(** The parser reads back what the printer writes. *)
Lemma print_reads_back (v : value) : Ref.reads_back v.
Proof.
  induction v as [|b|z|str|l IH|d IH] using value_ind';
    intros s rest fuel Hs Hrest Hfuel;
    (destruct fuel as [|f];
     [match type of Hfuel with (String.length (Ref.print ?v) <= _)%nat =>
        pose proof (print_nonempty v) end; lia|]);
    cbn [Ref.parse]; rewrite Hs.
  - change (Ref.print VNone +:+ rest) with (String "n" ("ull" +:+ rest)).
    cbv iota. change (Ascii.eqb "n" "n") with true. cbv iota. by rewrite prefix_app_s.
  - destruct b.
    + change (Ref.print (VBool true) +:+ rest) with (String "t" ("rue" +:+ rest)).
      cbv iota.
      change (Ascii.eqb "t" "n") with false. change (Ascii.eqb "t" "t") with true.
      cbv iota. by rewrite prefix_app_s.
    + change (Ref.print (VBool false) +:+ rest) with (String "f" ("alse" +:+ rest)).
      cbv iota.
      change (Ascii.eqb "f" "n") with false. change (Ascii.eqb "f" "t") with false.
      change (Ascii.eqb "f" "f") with true. cbv iota. by rewrite prefix_app_s.
  - change (Ref.print (VInt z)) with (Ref.print_int z).
    destruct (print_int_head z) as (a & t & Hz & Ha).
    pose proof (parse_int_print z rest Hrest) as Hparse.
    rewrite Hz in Hparse |- *.
    change (String a t +:+ rest) with (String a (t +:+ rest)) in Hparse |- *.
    cbv iota. destruct (num_char_cases a Ha) as (-> & -> & -> & -> & -> & ->).
    by rewrite Hparse.
  - change (Ref.print (VStr str)) with (Ref.quote str).
    destruct (parse_string_quote str rest) as (t & -> & ->). cbv iota.
    change (Ascii.eqb Ref.QUOTE "n") with false. change (Ascii.eqb Ref.QUOTE "t") with false.
    change (Ascii.eqb Ref.QUOTE "f") with false.
    change (Ascii.eqb Ref.QUOTE Ref.QUOTE) with true. done.
  - change (Ref.print (VList l)) with (String "[" (Ref.join_items "]" (Ref.print <$> l))).
    change (String "[" (Ref.join_items "]" (Ref.print <$> l)) +:+ rest)
      with (String "[" (Ref.join_items "]" (Ref.print <$> l) +:+ rest)).
    cbv iota.
    change (Ascii.eqb "[" "n") with false. change (Ascii.eqb "[" "t") with false.
    change (Ascii.eqb "[" "f") with false. change (Ascii.eqb "[" Ref.QUOTE) with false.
    change (Ascii.eqb "[" "[") with true. cbv iota.
    destruct l as [|x l]; [done|].
    change (String.length (Ref.print (VList (x :: l)))) with
      (S (String.length (Ref.join_items "]" (Ref.print <$> x :: l)))) in Hfuel.
    set (txt := Ref.join_items "]" (Ref.print <$> x :: l) +:+ rest).
    assert (exists a u, txt = String a u /\ Ref.starter a = true /\ Ref.skip_ws txt = txt)
      as (a & u & Htxt & Ha & Hskip).
    { unfold txt. rewrite fmap_cons.
      destruct (join_items_head "]" (Ref.print x) (Ref.print <$> l)) as (tail & ->).
      rewrite app_assoc_s, skip_ws_print.
      destruct (print_head x) as (a & t & -> & Ha). by exists a, (t +:+ tail +:+ rest). }
    rewrite Hskip. rewrite Htxt at 1. cbv iota.
    destruct (starter_cases a Ha) as (_ & -> & _ & _).
    rewrite (parse_items_print (x :: l) IH ltac:(done) txt rest f); [done|exact Hskip|lia].
  - change (Ref.print (VDict d)) with
      (String "{" (Ref.join_items "}"
         (Ref.print_member <$> map_to_list (Ref.print <$> d)))).
    rewrite map_to_list_fmap.
    match goal with |- context [String "{" ?j +:+ rest] =>
      change (String "{" j +:+ rest) with (String "{" (j +:+ rest)) end.
    cbv iota.
    change (Ascii.eqb "{" "n") with false. change (Ascii.eqb "{" "t") with false.
    change (Ascii.eqb "{" "f") with false. change (Ascii.eqb "{" Ref.QUOTE) with false.
    change (Ascii.eqb "{" "[") with false. change (Ascii.eqb "{" "{") with true. cbv iota.
    change (String.length (Ref.print (VDict d))) with
      (S (String.length (Ref.join_items "}"
         (Ref.print_member <$> map_to_list (Ref.print <$> d))))) in Hfuel.
    rewrite map_to_list_fmap in Hfuel.
    destruct (map_to_list d) as [|[k x] l] eqn:Hd.
    + apply map_to_list_empty_iff in Hd as ->. done.
    + set (txt := Ref.join_items "}"
             (Ref.print_member <$> (prod_map id Ref.print <$> (k, x) :: l)) +:+ rest).
      assert (exists u, txt = String Ref.QUOTE u /\ Ref.skip_ws txt = txt)
        as (u & Htxt & Hskip).
      { unfold txt. rewrite !fmap_cons.
        destruct (join_items_head "}" (Ref.print_member (prod_map id Ref.print (k, x)))
                    (Ref.print_member <$> (prod_map id Ref.print <$> l))) as (tail & ->).
        rewrite app_assoc_s.
        destruct (print_member_head (prod_map id Ref.print (k, x)) (tail +:+ rest))
          as (u & Hu).
        exists u. split; [exact Hu|apply skip_ws_member]. }
      rewrite Hskip. rewrite Htxt at 1. cbv iota.
      change (Ascii.eqb Ref.QUOTE "}") with false. cbv iota.
      rewrite (parse_members_print ((k, x) :: l)) with (rest := rest).
      * rewrite <- Hd. by rewrite list_to_map_to_list.
      * apply Forall_forall. intros [k' x'] Hin. rewrite <- Hd in Hin.
        apply elem_of_map_to_list in Hin. by apply (IH k' x').
      * done.
      * exact Hskip.
      * lia.
Qed.

Lemma json_loads_print (v : value) : Ref.json_loads (Ref.print v) = Some v.
Proof.
  unfold Ref.json_loads.
  rewrite (print_reads_back v (Ref.print v) EmptyString); [done| |done|lia].
  rewrite <- (app_nil_r_s (Ref.print v)) at 1. apply skip_ws_print.
Qed.

Lemma json_loads_print_line (v : value) :
  Ref.json_loads (Ref.print v +:+ String LF EmptyString) = Some v.
Proof.
  unfold Ref.json_loads.
  rewrite (print_reads_back v _ (String LF EmptyString));
    [done|by rewrite skip_ws_print|done|].
  rewrite length_app_s. lia.
Qed.

(** The text of a value is one line. *)
Lemma newline_free_app (a b : string) :
  newline_free (a +:+ b) = newline_free a && newline_free b.
Proof. apply forallb_app_s. Qed.

Lemma newline_free_escape (s : string) : newline_free (Ref.escape s) = true.
Proof.
  induction s as [|a s IH]; [done|]. cbn [Ref.escape].
  destruct (Ascii.eqb a Ref.QUOTE) eqn:Hq; [exact IH|].
  destruct (Ascii.eqb a Ref.BACKSLASH) eqn:Hb; [exact IH|].
  destruct (byte_of a <? 32) eqn:Hc.
  - destruct (byte_nibbles a) as (Hhi & Hlo & _).
    pose proof (hex_digit_hex _ Hhi) as H1. pose proof (hex_digit_hex _ Hlo) as H2.
    unfold newline_free in *. cbn [string_forallb]. rewrite IH.
    assert (forall c, is_hex c = true ->
              negb (Ascii.eqb c LF) && negb (Ascii.eqb c CR) = true) as Hhex.
    { intros c Hc'. rewrite !(ascii_eqb_false is_hex) by done. done. }
    by rewrite (Hhex _ H1), (Hhex _ H2).
  - unfold newline_free in *. cbn [string_forallb]. rewrite IH, andb_true_r.
    apply Z.ltb_ge in Hc.
    assert (forall c, byte_of c < 32 -> Ascii.eqb a c = false) as Hlow.
    { intros c Hc'. apply Ascii.eqb_neq. intros ->. lia. }
    rewrite !Hlow; [done|by vm_compute|by vm_compute].
Qed.

Lemma newline_free_quote (s : string) : newline_free (Ref.quote s) = true.
Proof.
  unfold Ref.quote.
  change (newline_free (String Ref.QUOTE (Ref.escape s +:+ String Ref.QUOTE EmptyString)))
    with (newline_free (Ref.escape s +:+ String Ref.QUOTE EmptyString)).
  by rewrite newline_free_app, newline_free_escape.
Qed.

Lemma newline_free_int (z : Z) : newline_free (Ref.print_int z) = true.
Proof.
  eapply forallb_impl_s; [|apply print_int_digits].
  intros c Hc. by rewrite !(ascii_eqb_false Ref.num_char) by done.
Qed.

Lemma newline_free_join (close : ascii) (items : list string) :
  newline_free (String close EmptyString) = true ->
  Forall (fun x => newline_free x = true) items ->
  newline_free (Ref.join_items close items) = true.
Proof.
  intros Hclose. induction 1 as [|x items Hx Hitems IH]; [done|].
  cbn [Ref.join_items]. destruct items as [|y items].
  - by rewrite newline_free_app, Hx.
  - by rewrite !newline_free_app, Hx, IH.
Qed.

Lemma newline_free_print (v : value) : newline_free (Ref.print v) = true.
Proof.
  induction v as [|b|z|str|l IH|d IH] using value_ind'.
  - done.
  - by destruct b.
  - apply newline_free_int.
  - apply newline_free_quote.
  - change (newline_free (Ref.print (VList l)))
      with (newline_free (Ref.join_items "]" (Ref.print <$> l))).
    apply newline_free_join; [done|]. by apply Forall_fmap.
  - change (newline_free (Ref.print (VDict d)))
      with (newline_free (Ref.join_items "}"
              (Ref.print_member <$> map_to_list (Ref.print <$> d)))).
    apply newline_free_join; [done|].
    rewrite map_to_list_fmap. apply Forall_fmap, Forall_fmap, Forall_forall.
    intros [k x] Hin. apply elem_of_map_to_list in Hin.
    unfold compose, Ref.print_member. cbn [prod_map fst snd id].
    rewrite !newline_free_app, newline_free_quote. cbn [andb].
    exact (IH k x Hin).
Qed.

- - -

For the material above, reproduce exactly the lines from the line with "match goal with" to the line with "rewrite (print_reads_back v (Ref.print", inclusive, and exclude all others.

    match goal with |- context [String "{" ?j +:+ rest] =>
      change (String "{" j +:+ rest) with (String "{" (j +:+ rest)) end.
    cbv iota.
    change (Ascii.eqb "{" "n") with false. change (Ascii.eqb "{" "t") with false.
    change (Ascii.eqb "{" "f") with false. change (Ascii.eqb "{" Ref.QUOTE) with false.
    change (Ascii.eqb "{" "[") with false. change (Ascii.eqb "{" "{") with true. cbv iota.
    change (String.length (Ref.print (VDict d))) with
      (S (String.length (Ref.join_items "}"
         (Ref.print_member <$> map_to_list (Ref.print <$> d))))) in Hfuel.
    rewrite map_to_list_fmap in Hfuel.
    destruct (map_to_list d) as [|[k x] l] eqn:Hd.
    + apply map_to_list_empty_iff in Hd as ->. done.
    + set (txt := Ref.join_items "}"
             (Ref.print_member <$> (prod_map id Ref.print <$> (k, x) :: l)) +:+ rest).
      assert (exists u, txt = String Ref.QUOTE u /\ Ref.skip_ws txt = txt)
        as (u & Htxt & Hskip).
      { unfold txt. rewrite !fmap_cons.
        destruct (join_items_head "}" (Ref.print_member (prod_map id Ref.print (k, x)))
                    (Ref.print_member <$> (prod_map id Ref.print <$> l))) as (tail & ->).
        rewrite app_assoc_s.
        destruct (print_member_head (prod_map id Ref.print (k, x)) (tail +:+ rest))
          as (u & Hu).
        exists u. split; [exact Hu|apply skip_ws_member]. }
      rewrite Hskip. rewrite Htxt at 1. cbv iota.
      change (Ascii.eqb Ref.QUOTE "}") with false. cbv iota.
      rewrite (parse_members_print ((k, x) :: l)) with (rest := rest).
      * rewrite <- Hd. by rewrite list_to_map_to_list.
      * apply Forall_forall. intros [k' x'] Hin. rewrite <- Hd in Hin.
        apply elem_of_map_to_list in Hin. by apply (IH k' x').
      * done.
      * exact Hskip.
      * lia.
Qed.

Lemma json_loads_print (v : value) : Ref.json_loads (Ref.print v) = Some v.
Proof.
  unfold Ref.json_loads.
  rewrite (print_reads_back v (Ref.print v) EmptyString); [done| |done|lia].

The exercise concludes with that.